The story’s frame is that Thomas (Carver), now a famous author, has returned to his home town to deliver the eulogy at the funeral of Alvin (Kuhn), who never left town and has now for unknown reasons committed suicide. Thomas relives key moments of their friendship from Grade 1 to high school to his various visits that ended ten years before. The story with its continual references to Frank Capra’s film It’s a Wonderful Life keeps slipping from real emotion into sentimentality and by the end we feel we haven’t come to know either character well enough. Only a couple songs emerge as distinctive from Bartram’s score that otherwise sounds like variations on the same tune.

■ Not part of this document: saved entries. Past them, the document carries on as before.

(* ===== verification/RegexPattern.v ===== *)
(** * Regular expressions: patterns and matches ([lib/re.py])

    [Pattern] and [Match], and the loops of [finditer], [findall], [sub] and
    [split].  A [str] is a [Str]; a [bytes] or a [memoryview] is the list of its
    bytes.  [usize] values are natural numbers: positions, lengths and counts
    stay below the length of a text, and the overflow checks on group numbers
    are written out.  Fuel bounds the positions that are left to scan. *)

From S2P Require Import Prelude RawList Bits Utf8 StrOps RegexProgram RegexMatcher RegexSpec RegexExplore RegexCompile RegexSafe RegexCorrect RegexHalts RegexExact RegexParser RegexParse.

Local Open Scope monad_scope.

(** ** Matches *)

(** [source] is unset for a match in bytes. *)
Record Match := mkMatch {
  source : option Str;
  captures : Captures;
  match_names : list (list Z * nat)
}.

(** A [usize] computed under [panic_arithmetic]. *)
Definition panic_usize (msg : string) (n : nat) : result abort nat :=
  if (Z.of_nat n <? 2 ^ 64)%Z then Ok n else Err (Panic msg).

(** [Match.start( n )] *)
Definition match_start (m : Match) (n : nat) : result abort (option nat) :=
  let? slot := panic_usize "re: Match.start: group index overflow" (n * 2) in
  let? set := get_slot "re: Match.start: group index out of range" slot (slot_set (captures m)) in
  if negb set then Ok None
  else let? v := get_slot "re: Match.start slot" slot (slot_values (captures m)) in Ok (Some v).

(** [Match.end( n )] *)
Definition match_end (m : Match) (n : nat) : result abort (option nat) :=
  let? slot := panic_usize "re: Match.end: group index overflow" (n * 2 + 1) in
  let? set := get_slot "re: Match.end: group index out of range" slot (slot_set (captures m)) in
  if negb set then Ok None
  else let? v := get_slot "re: Match.end slot" slot (slot_values (captures m)) in Ok (Some v).

Definition or_panic {A} (msg : string) (o : option A) : result abort A :=
  match o with Some a => Ok a | None => Err (Panic msg) end.

Definition match_span (m : Match) : result abort (nat * nat) :=
  let? s := match_start m 0 in
  let? s := or_panic "re: Match.span: whole match start unexpectedly unset" s in
  let? e := match_end m 0 in
  let? e := or_panic "re: Match.span: whole match end unexpectedly unset" e in
  Ok (s, e).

Despite this, Carver and Kuhn move and enthral us. By emphasizing his character’s distress, Carver helps make it believable that Thomas could be so obtuse not to notice that Alvin’s friendship had turned to love. Kuhn is a constant delight as a fantasy-filled boy with no intention of growing up until Thomas’s aloofness forces it upon him.
©Christopher Hoile
Note: A version of this review appeared in Eye Weekly 2006-11-09.
Photo: Brent Carver and Jeffrey Kuhn. ©Lukas Oleniuk.